Soil water fills about 25% of the space in the soil. This water is held in the pore space, or the cracks and empty spaces between soil particles. When all of the pore space is completely filled, the soil is said to be saturated. Excess water will drain out over time to a point where the soil will hold a certain amount of water indefinitely against the downward pull of gravity. This soil water content is called field capacity. As a plant’s roots remove water from the soil, the soil will dry out to a point where the suction or pull of the soil on the water exceeds the plant’s ability to absorb water. At this point, the plant will wilt and die. This soil water content is referred to as permanent wilting point. The difference between field capacity and permanent wilting point is the available water holding capacity (AWC) of the soil (Figure 1).

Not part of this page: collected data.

(* ===== verification/Subscr.v ===== *)
(** Channel requests of subscribers: libmsc/gsm_subscriber.c, and the paging requests it makes
    (libbsc/paging.c, which Paging.v models from the side of the BSC).

    A subscriber has a queue of channel requests, of which the first is being paged for. When paging
    ends, [subscr_paging_dispatch] takes it out and calls back; the next one starts when the channel
    is given back ([subscr_put_channel]), or at once when paging failed. *)

From S2P Require Import Prelude Chreq Msc Cc.
Import Msc Cc.

Module Subscr.

Section subscr.
Context {env : MscEnv} {up : Upcalls}.
Implicit Types (subscr conn : nat).

(** ** Paging requests *)

(** The numbers of the BTSs of a location area, from [nr] on. *)
Fixpoint bts_by_lac (lac : Z) (nr : nat) (bs : list gsm_bts) : list nat :=
  match bs with
  | b :: bs => (if bts_lac b =? lac then [nr] else []) ++ bts_by_lac lac (S nr) bs
  | [] => []
  end.
Definition gsm_bts_by_lac (lac : Z) (st : msc_state) : list nat := bts_by_lac lac 0 (btss st).

(** The first request for a subscriber that is pending at a BTS. *)
Definition paging_pending_request (bts subscr : nat) (st : msc_state) : option gsm_paging_request :=
  list_find (fun p => p_bts p = bts /\ p_subscr p = subscr) (pagings st) ≫= fun r => Some (snd r).

Definition _paging_request (bts subscr : nat) (cbfn : pag_cbfn) : MS Z :=
  pending ← gets (paging_pending_request bts subscr);
  match pending with
  | Some _ => mret (- EEXIST)
  | None =>
      subscr_get subscr;;
      id ← gets next_id;
      modify (fun st => st <| next_id ::= S |>
                           <| pagings ::= fun l => l ++ [mk_gsm_paging_request id bts subscr cbfn] |>);;
      emit (PAGE bts subscr);;
      mret 0
  end.

(** The loop of paging_request over the BTSs of the location area. *)
Fixpoint page_bts (bs : list nat) (subscr : nat) (cbfn : pag_cbfn) (num_pages : Z) : MS Z :=
  match bs with
  | [] => when (num_pages =? 0) (emit (COUNT CTR_PAGING_DETACHED));; mret num_pages
  | bts :: bs =>
      b ← bts_get bts;
      if trx_is_usable b then
        rc ← _paging_request bts subscr cbfn;
        if rc <? 0 then mret rc else page_bts bs subscr cbfn (num_pages + 1)
      else page_bts bs subscr cbfn num_pages
  end.
Definition req_paging subscr (cbfn : pag_cbfn) : MS Z :=
  emit (COUNT CTR_PAGING_ATTEMPTED);;
  s ← subscr_load subscr;
  bs ← gets (gsm_bts_by_lac (s_lac s));
  page_bts bs subscr cbfn 0.

Definition paging_remove_request (p : gsm_paging_request) : MS unit :=
  live ← gets (fun st => bool_decide (Exists (fun q => p_id q = p_id p) (pagings st)));
  if negb live then fault
  else
    modify (fun st => st <| pagings ::= filter (fun q => p_id q <> p_id p) |>);;
    subscr_put (p_subscr p).

(** [_paging_request_stop] with no connection: nobody is called. *)
Definition paging_stop_silently (bts subscr : nat) : MS unit :=
  bts_get bts;;
  pending ← gets (paging_pending_request bts subscr);
  match pending with Some p => paging_remove_request p | None => mret tt end.

(** The loop at the end of paging_request_stop, which leaves out the BTS [but]. *)
Definition paging_stop_others (but : option nat) subscr : MS unit :=
  s ← subscr_load subscr;
  bs ← gets (gsm_bts_by_lac (s_lac s));
  foldr (fun bts k => when (bool_decide (Some bts <> but)) (paging_stop_silently bts subscr);; k)
    (mret tt) bs.

(** ** The queue of channel requests *)

(** [request->cbfn(...)] *)
Definition req_cb (cbfn : req_cbfn) (event : paging_event) (conn : option nat) : MS unit :=
  match cbfn with
  | setup_trig_pag_evt_cb token => setup_trig_pag_evt event conn token
  | paging_cb_send_sms sms => emit (SMS_PAGING sms event conn)
  end.

Definition subscr_paging_dispatch (event : paging_event) (conn : option nat) subscr : MS Z :=
  s ← subscr_load subscr;
  match requests s with
  | [] => mret (-1)
  | request :: _ =>
      match conn with Some c => conn_get c;; mret tt | None => mret tt end;;
      emit (PAGING_RESULT subscr conn event);;
      subscr_upd subscr (fun s => s <| requests ::= tail |> <| in_callback := true |>);;
      req_cb (r_cbfn request) event conn;;
      subscr_upd subscr (fun s => s <| in_callback := false |>);;
      when (bool_decide (event <> GSM_PAGING_SUCCEEDED))
        (paging_stop_others None subscr;;
         subscr_put_channel (Some subscr));;
      subscr_put subscr;;
      mret 0
  end.

(** The state of the first request. *)
Definition request_state (state : req_state) subscr : MS unit :=
  subscr_upd subscr (fun s =>
    s <| requests ::= fun l => match l with r :: l => r <| r_state := state |> :: l | [] => [] end |>).

(** When paging cannot start, [subscr_paging_cb] hands GSM_PAGING_BUSY on. *)
Definition subscr_send_paging_request subscr : MS unit :=
  s ← subscr_load subscr;
  match requests s with
  | [] => fault                                 (* assert *)
  | request :: _ =>
      request_state REQ_STATE_PAGED subscr;;
      rc ← req_paging subscr subscr_paging_cb;
      when (rc <=? 0)
        (request_state REQ_STATE_FAILED_START subscr;;
         subscr_paging_dispatch GSM_PAGING_BUSY None subscr;;
         mret tt)
  end.

Definition subscr_get_channel subscr (type : Z) (cbfn : req_cbfn) : MS unit :=
  if request_alloc_ok then
    subscr_get subscr;;
    s ← subscr_load subscr;
    if negb (in_callback s) && bool_decide (requests s = []) then
      subscr_upd subscr (fun s =>
        s <| requests ::= fun l => l ++ [mk_subscr_request type REQ_STATE_INITIAL cbfn] |>);;
      subscr_send_paging_request subscr
    else
      subscr_upd subscr (fun s =>
        s <| requests ::= fun l => l ++ [mk_subscr_request type REQ_STATE_QUEUED cbfn] |>)
  else req_cb cbfn GSM_PAGING_OOM None.

(** subscr_put_channel, as one round of the recursion. *)
Definition put_channel_body (subscr : option nat) : MS unit :=
  match subscr with
  | None => mret tt
  | Some s =>
      sub ← subscr_load s;
      match requests sub with
      | [] => mret tt
      | _ => subscr_send_paging_request s
      end
  end.

Definition subscr_pending_requests (s : gsm_subscriber) : nat := length (requests s).

(** [n] requests are left when the loop begins. *)
Fixpoint pending_clear (n : nat) subscr : MS unit :=
  match n with
  | O => mret tt
  | S n =>
      subscr_put subscr;;
      subscr_upd subscr (fun s => s <| requests ::= tail |>);;
      pending_clear n subscr
  end.
Definition subscr_pending_clear subscr : MS nat :=
  s ← subscr_load subscr;
  pending_clear (length (requests s)) subscr;;
  mret (length (requests s)).
Definition subscr_pending_kick subscr : MS Z :=
  subscr_put_channel (Some subscr);;
  mret 0.

End subscr.

End Subscr.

Different soils have different available water holding capac­ities (Table 1). Sands can’t hold very much water compared to silts and clays. A plant’s rooting depth is also an impor­tant consideration. A plant with deeper roots has access to a much larger volume of soil and, consequently, to a larger reservoir of soil water to draw upon before it runs out, compared to a shallow-rooted plant (such as onions or potatoes). Applying more water than a soil can hold simply results in deep percolation: water that is lost below the root zone of the plant, along with essential plant nutrients and other soluble compounds.

At first, as the soil water is depleted from field capacity (100%

of available water) down towards permanent wilting point (0% of the available water) plant production is gener­ally not affected, but there is a point at which production drops off (Figure 2). This point is commonly chosen as a management allowable deficit (MAD). This point and the shape of this curve are different for different plants. Soil water depletion below this MAD point will result in signifi­cant yield losses.

Soil Moisture Sensors

The major types of soil moisture sensors are listed in Table 2 and grouped according to the technology used to measure soil moisture. There are a variety of good publica­tions that describe the various sensors’ comparative advan­tages and disadvantages and their installation procedures (Enciso et al., 2012; Shock et al., 2001; Paige and Keefer 2008; and Evett et al., 2003, 2007, and 2011). There is additional information on the installation and use of these sensors on the various manufacturers’ websites.